Giannopoulos S, Mustapha J, Gray WA, Ansel G, Adams G, Secemsky EA, Armstrong EJ. Three-Year Outcomes From the LIBERTY 360 Study of Endovascular Interventions for Peripheral Artery Disease Stratified by Rutherford Category.. Journal of endovascular therapy : an official journal of the International Society of Endovascular Specialists. 2021;28(2):262–274. PMID: 33016805

Abstract

PURPOSE: To report the 3-year results of the LIBERTY 360 study, which investigated outcomes of endovascular treatment of symptomatic peripheral artery disease (PAD).

MATERIALS AND METHODS: The LIBERTY trial (ClinicalTrials.gov identifier NCT01855412) was a prospective, observational, core laboratory-assessed, multicenter study of endovascular interventions enrolling >1200 participants treated at 51 sites. Data from 1189 patients were stratified according to Rutherford category (RC) and analyzed [RC 2-3 (n=500), RC 4-5 (n=589), and RC 6 (n=100)]. The primary outcomes were major amputation of the target limb and all-cause death; secondary outcomes were target vessel revascularization (TVR) or target lesion revascularization (TLR); major adverse events (MAEs; death within 30 days, TVR or TLR, and major amputation); death or major amputation combined; and change in self-reported quality of life (QoL) measures (VascuQol-25). The Kaplan-Meier (KM) method was employed to estimate the outcomes; estimates are presented with the 95% confidence intervals (CI). Predictors of 3-year MAE, death, TVR, and major amputation were analyzed using Cox proportional hazard regression modeling.

RESULTS: The 36-month KM survival rates were 86.0% in RC 2-3, 79.8% in RC 4-5, and 62.0% in RC 6 groups. The KM estimates of freedom from major amputation at 36 months were 98.5% in RC 2-3, 94.0% in RC 4-5, and 79.9% in RC 6. The 36-month KM estimates for freedom from TVR/TLR were 71.1% in RC 2-3, 64.2% in RC 4-5 and 61.9% in RC 6 groups. Patients with claudication at baseline were at lower risk for MAEs compared with RC 4-5 and RC 6 patients during the 36-month follow-up. Vascular QoL improved from baseline and persisted up to 36 months in all patients.

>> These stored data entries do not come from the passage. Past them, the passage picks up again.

Lemma channel_at_world ch c (Q : Channel functor → World → Prop) w :
  EPollPoller.heap_ (poller_ (loop_ w)) !! ch = Some c → Q c w → wpf E (on_loop (on_poller (channel_at ch))) Q w.
Proof.
  intros Hc HQ. unfold wpf, on_loop, on_poller, channel_at, mbind, prog_bind, get. cbn. rewrite Hc. cbn.
  by destruct w as [[] ? ?].
Qed.

Lemma modify_channel_world ch c f (Q : () → World → Prop) w :
  EPollPoller.heap_ (poller_ (loop_ w)) !! ch = Some c → Q tt (set_loop_ (touch ch (f c) (loop_ w)) w) →
  wpf E (on_loop (on_poller (modify_channel ch f))) Q w.
Proof. intros Hc HQ. apply on_loop_spec, on_poller_spec. by eapply modify_channel_spec. Qed.

Lemma touch_back ch c c' n l :
  EPollPoller.heap_ (poller_ l) !! ch = Some c →
  touch ch c (set_wakeups n (touch ch c' l)) = set_wakeups n l.
Proof.
  intros Hc. unfold touch. cbn. rewrite insert_insert_eq, insert_id by done. by destruct l as [? ? ? ? ? ? ? [] ? ? ? ?].
Qed.

(** The handlers of the loop's channels read; what they do leaves the loop as it is, the count of
    wakeups apart. *)
Lemma handle_active_spec ch c f fd (R : World → Prop) w :
  EPollPoller.heap_ (poller_ (loop_ w)) !! ch = Some c → watching f fd c →
  (∀ l w', R w' → R (set_loop_ l w')) →
  (∀ w1, queue_ w1 = queue_ w → rounds_ w1 = rounds_ w → threadId_ (loop_ w1) = threadId_ (loop_ w) →
     wpf E (exec f) (λ _ w2, (∃ n, loop_ w2 = set_wakeups n (loop_ w1)) ∧ R w2) w1) →
  (ready (revents_ c) = false → R w) →
  wpf E (handle_active (λ _ _, true) exec exec_read ch)
    (λ _ w', (∃ n, loop_ w' = set_wakeups n (set_current (Some ch) (loop_ w))) ∧ R w') w.
Proof.
  intros Hc Hwatch HR Hexec Hidle. pose proof Hwatch as []. unfold handle_active. wp_go. apply on_loop_spec. wp_go.
  cbn [set_loop world_loop loop_of]. set (l0 := set_current (Some ch) (loop_ w)).
  unfold handleEvent. rewrite wp_bind. eapply channel_at_world; [exact Hc|]. wp_go. rewrite ch_tied0.
  unfold handleEventWithGuard. wp_go. eapply modify_channel_world; [exact Hc|].
  set (c1 := Channel.set_eventHandling true c). cbn [loop_ set_loop_]. set (w1 := set_loop_ _ _).
  assert (H1 : EPollPoller.heap_ (poller_ (loop_ w1)) !! ch = Some c1) by apply lookup_insert_eq.
  wp_go. eapply channel_at_world; [exact H1|]. change (closeCallback_ c1) with (closeCallback_ c). rewrite ch_close0.
  assert (Hskip : ∀ b (Q : () → World → Prop) w', Q tt w' → wpf E (when_ b (mret tt)) Q w') by by intros [].
  change (call_if exec None) with (mret tt : prog World ()).
  rewrite wp_bind. apply Hskip. rewrite wp_bind. eapply channel_at_world; [exact H1|].
  change (errorCallback_ c1) with (errorCallback_ c). rewrite ch_error0. change (call_if exec None) with (mret tt : prog World ()).
  rewrite wp_bind. apply Hskip. rewrite wp_bind. eapply channel_at_world; [exact H1|].
  change (readCallback_ c1) with (readCallback_ c). rewrite ch_read0. fold (ready (revents_ c1)).
  change (revents_ c1) with (revents_ c). rewrite wp_bind.
  eapply (wp_mono _ (λ _ w2, (∃ n, loop_ w2 = set_wakeups n (loop_ w1)) ∧ R w2)).
  - rewrite wp_when. destruct (ready (revents_ c)); [by apply Hexec|].
    split; [|by apply HR, HR, Hidle]. exists (wakeups_ (loop_ w)). by destruct w as [[] ? ?].
  - cbv beta. intros _ w2 [[n Hl] H2].
    assert (Hc2 : EPollPoller.heap_ (poller_ (loop_ w2)) !! ch = Some c1) by (rewrite Hl; exact H1).
    rewrite wp_bind. eapply channel_at_world; [exact Hc2|]. change (writeCallback_ c1) with (writeCallback_ c).
    rewrite ch_write0. change (call_if exec None) with (mret tt : prog World ()). rewrite wp_bind. apply Hskip.
    eapply modify_channel_world; [exact Hc2|]. split; [|by apply HR]. exists n. cbn [loop_ set_loop_].
    assert (Hback : Channel.set_eventHandling false c1 = c) by (destruct c; cbn in *; by subst).
    rewrite Hback, Hl. exact (touch_back ch c c1 n l0 Hc).
Qed.

Lemma queue_inv_ext o w w' :
  queue_inv o w → queue_ w' = queue_ w → rounds_ w' = rounds_ w → queue_inv o w'.
Proof. intros [] Hq Hr. constructor; by rewrite ?Hq, ?Hr. Qed.

Lemma io_size n p : io p → io (set_eventsSize n p).
Proof. intros [[W1 W2 W3 W4 W5] Hdom Ht Hw]. constructor; [by constructor|done..]. Qed.

Lemma poll_io reports p :
  io p → Forall (λ x : Z * Z, x.1 = tch ∨ x.1 = wch) reports →
  wpf E (poll (Some reports)) (λ active p', active = reports.*1 ∧ io p') p.
Proof.
  intros Hp Hr. destruct reports as [|r0 reports0] eqn:E0; [done|]. cbn [poll]. rewrite <- E0 in Hr |- *. clear r0 reports0 E0.
  wp_go. eapply wp_mono; [apply fillActiveChannels_spec; [apply Hp|]|].
  - intros ch revents Hin. rewrite list.Forall_forall in Hr. specialize (Hr _ Hin).
    destruct (io_at _ _ Hp Hr) as (f & fd & c & Hc & Hw & _). exists fd, (events_ c).
    apply (wf_interest _ (io_wf _ Hp)). exists c. split_and!; [done|apply Hw|apply Hw|done].
  - cbv beta. intros active p1 (-> & Hwf & _ & _ & _ & Hback & Hfwd). wp_go.
    assert (Hsame : ∀ f fd c r, watching f fd c → watching f fd (set_revents r c)) by (by intros f fd c r []).
    assert (Hio : io p1).
    { destruct Hp as [_ Hdom (ct & Ht & Hct) (cw & Hcw & Hw)]. constructor; [done| | |].
      - intros ch c' (c & Hc & _)%Hback. by eapply Hdom.
      - destruct (Hfwd _ _ Ht) as [r Hr']. eexists. split; [exact Hr'|by apply Hsame].
      - destruct (Hfwd _ _ Hcw) as [r Hr']. eexists. split; [exact Hr'|by apply Hsame]. }
    split; [done|]. destruct (zlen reports =? eventsSize_ p1); [by apply io_size|done].
Qed.

(** The handlers of an iteration. *)
Lemma handlers_spec active o l0 w :
  io (poller_ l0) → threadId_ l0 = tid → Forall (λ ch, ch = tch ∨ ch = wch) active →
  loop_ w = l0 → queue_inv o w →
  wpf E (for_each (handle_active (λ _ _, true) exec exec_read) active)
    (λ _ w', (∃ n cur, loop_ w' = set_wakeups n (set_current cur l0)) ∧ queue_inv o w') w.
Proof.
  intros Hio Ht Hact Hl Hq. induction Hact as [|ch active Hch Hact IH] in w, Hl, Hq, l0, Hio, Ht |- *; cbn [for_each].
  { split; [|done]. exists (wakeups_ l0), (currentActiveChannel_ l0). by destruct l0. }
  subst l0. destruct (io_at _ _ Hio Hch) as (f & fd & c & Hc & Hw & _ & Hf). wp_go.
  eapply wp_mono; [apply (handle_active_spec ch c f fd (queue_inv o)); [done|done| | |done]|].
  - intros l w' Hw'. by eapply queue_inv_ext.
  - intros w1 E1 E2 E3. assert (Hq1 : queue_inv o w1) by by eapply queue_inv_ext.
    destruct Hf as [->| ->]; cbn [exec].
    + eapply wp_mono; [apply (handleTimer_spec o); [done|by rewrite E3]|]. cbv beta. intros _ w2 (El & Hq2 & _).
      split; [|done]. exists (wakeups_ (loop_ w1)). rewrite El. by destruct (loop_ w1).
    + apply on_loop_spec. unfold EventLoop.handleRead. wp_go. split; [by exists 0|by eapply queue_inv_ext].
  - cbv beta. intros _ w1 [[n Hl1] Hq1].
    eapply wp_mono; [apply (IH (loop_ w1)); [by rewrite Hl1|by rewrite Hl1|done|done]|]. cbv beta.
    intros _ w2 [(n' & cur & Hl2) Hq2]. split; [|done]. exists n', cur. by rewrite Hl2, Hl1.
Qed.

(** The functors of an iteration. *)
Lemma pending_spec it w :
  inv it w → wpf E (doPendingFunctors exec) (λ _ w', inv it w') w.
Proof.
  intros [[Hio Ht Hh Hi Hf] Hq]. unfold doPendingFunctors. wp_go. repeat (apply on_loop_spec; wp_go).
  eapply wp_mono; [apply (exec_functors _ []); [|done]|].
  - rewrite app_nil_r. by eapply queue_inv_ext.
  - cbv beta. intros _ w1 [Hl Hq1]. apply on_loop_spec. wp_go. split.
    + by constructor; cbn; rewrite Hl.
    + cbn. rewrite Hl. by eapply queue_inv_ext.
Qed.

Lemma Poll_spec reports t it w :
  inv it w → 0 ≤ it < 2 ^ 62 → Forall (λ x : Z * Z, x.1 = tch ∨ x.1 = wch) reports →
  wpf E (run_step (Poll reports t)) (λ _ w', inv (it + 1) w') w.
Proof.
  intros [[Hio Ht Hh Hi Hf] Hq] Hit Hr. cbn [run_step]. unfold iteration, arrivals.
  cbn [arrived quit_requested answer returned_at for_each when_].
  rewrite wp_bind. apply on_loop_spec. rewrite wp_modify. cbv beta. rewrite wp_bind. apply on_loop_spec. wp_go.
  apply on_loop_spec, on_poller_spec. eapply wp_mono; [by apply poll_io|]. cbv beta. intros active p1 [-> Hio1].
  cbn [set_loop world_loop loop_of]. apply (prepare_spec _ _ _ it); [done|done|].
  rewrite wp_bind. set (w1 := set_loop _ _). set (l1 := loop_ w1).
  eapply wp_mono; [apply (handlers_spec _ (adds (EventLoop.pendingFunctors_ (loop_ w))) l1)|].
  - done.
  - done.
  - by apply list.Forall_fmap.
  - done.
  - by eapply queue_inv_ext.
  - cbv beta. intros _ w2 [(n & cur & Hl2) Hq2]. wp_go. apply on_loop_spec. wp_go. apply on_loop_spec. wp_go.
    apply pending_spec. split; cbn [loop_ loop_of set_loop world_loop set_loop_]; rewrite Hl2; [|by eapply queue_inv_ext].
    by constructor.
Qed.

(** ** Calls *)

(** A functor is queued, with the timer it brings. *)
Lemma queue_step t f it w :
  loop_inv it (loop_ w) → queue_inv (adds (EventLoop.pendingFunctors_ (loop_ w)) ++ adds [f]) w → functor_ok f →
  wpf E (on_loop (queueInLoop t f))
    (λ _ w', inv it w' ∧ queue_ w' = queue_ w ∧
       EventLoop.pendingFunctors_ (loop_ w') = EventLoop.pendingFunctors_ (loop_ w) ++ [f]) w.
Proof.
  intros [Hio Ht Hh Hi Hf] Hq Hok. apply on_loop_spec, queueInLoop_spec. intros n _. split; [|done]. split.
  - constructor; try done. cbn. rewrite list.Forall_app. by split; [|constructor].
  - cbn [loop_ loop_of set_loop world_loop set_loop_ set_wakeups EventLoop.set_pending EventLoop.pendingFunctors_]. rewrite adds_app. by eapply queue_inv_ext.
Qed.

Lemma run_elsewhere t f w : threadId_ (loop_ w) = tid → t ≠ tid → runInLoop t f w = on_loop (queueInLoop t f) w.
Proof.
  intros Ht Hne. unfold runInLoop, EventLoop.runInLoop, mbind, prog_bind, get, isInLoopThread. cbn.
  by rewrite Ht, (proj2 (Z.eqb_neq tid t)) by congruence.
Qed.

Lemma queued_elsewhere t f w (Q : () → World → Prop) :
  threadId_ (loop_ w) = tid → t ≠ tid → wpf E (on_loop (queueInLoop t f)) Q w → wpf E (runInLoop t f) Q w.
Proof. intros Ht Hne. unfold wpf. by rewrite run_elsewhere. Qed.

(** Another thread hands a timer over. *)
Lemma handed_over_spec t cb when interval addr it w :
  inv it w → t ≠ tid → timer_ok (Timer_init cb when interval 0) →
  wpf E (addTimer_start t cb when interval addr)
    (λ a w', a = addr ∧ inv it w' ∧
       adds (EventLoop.pendingFunctors_ (loop_ w')) = adds (EventLoop.pendingFunctors_ (loop_ w)) ++ [addr]) w.
Proof.
  intros [Hl Hq] Hne Hok. pose proof Hl as [Hio Ht Hh Hi Hf]. unfold addTimer_start. wp_go. apply on_queue_spec.
  eapply wp_mono; [by apply (new_timer_spec HE (adds (EventLoop.pendingFunctors_ (loop_ w)))); [apply Hq|]|].
  cbv beta. intros x q1 (H1 & -> & _ & timer & n & ->). wp_go. apply queued_elsewhere; [done|done|].
  eapply wp_mono; [apply (queue_step t _ it); [done| |done]|].
  - destruct Hq. constructor; try done. cbn [queue_ set_queue].
    replace (adds [FTimer (AddTimerInLoop addr)]) with [addr] by done. rewrite <- Permutation_cons_append. exact H1.
  - cbv beta. intros _ w1 (Hw1 & Eq & Ef). wp_go. split_and!; [done|done|]. rewrite Ef. apply adds_app.
Qed.

(** Its address can be used as long as its functor has not run. *)
Lemma timer_read_spec timer it w (Q : TimerId → World → Prop) :
  inv it w → timer ∈ adds (EventLoop.pendingFunctors_ (loop_ w)) → (∀ n, Q (mkTimerId timer n) w) →
  wpf E (addTimer_return timer) Q w.
Proof.
  intros [_ Hq] Hin HQ. apply on_queue_spec. unfold TimerQueue.addTimer_return.
  destruct (inv_owned_alloc _ _ (q_inv _ _ Hq) timer Hin) as [[x Hx] _]. wp_go. eapply deref_spec; [exact Hx|]. wp_go.
  replace (set_queue (queue_ w) w) with w by by destruct w. apply HQ.
Qed.

(** What happens to a loop, in bounds. *)
Definition step_ok (s : step) : Prop :=
  match s with
  | Call _ a => action_ok a
  | Start t cb when interval _ => t ≠ tid ∧ timer_ok (Timer_init cb when interval 0)
  | Return _ => True
  | Queue _ calls => Forall action_ok calls
  | Poll reports _ => Forall (λ x : Z * Z, x.1 = tch ∨ x.1 = wch) reports
  end.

CONCLUSION: Endovascular therapy is a viable treatment option for patients with symptomatic PAD, with sustained improved quality of life in both claudicants and patients with chronic limb-threatening ischemia. These results provide important point estimates for midterm outcomes after modern endovascular interventions for PAD.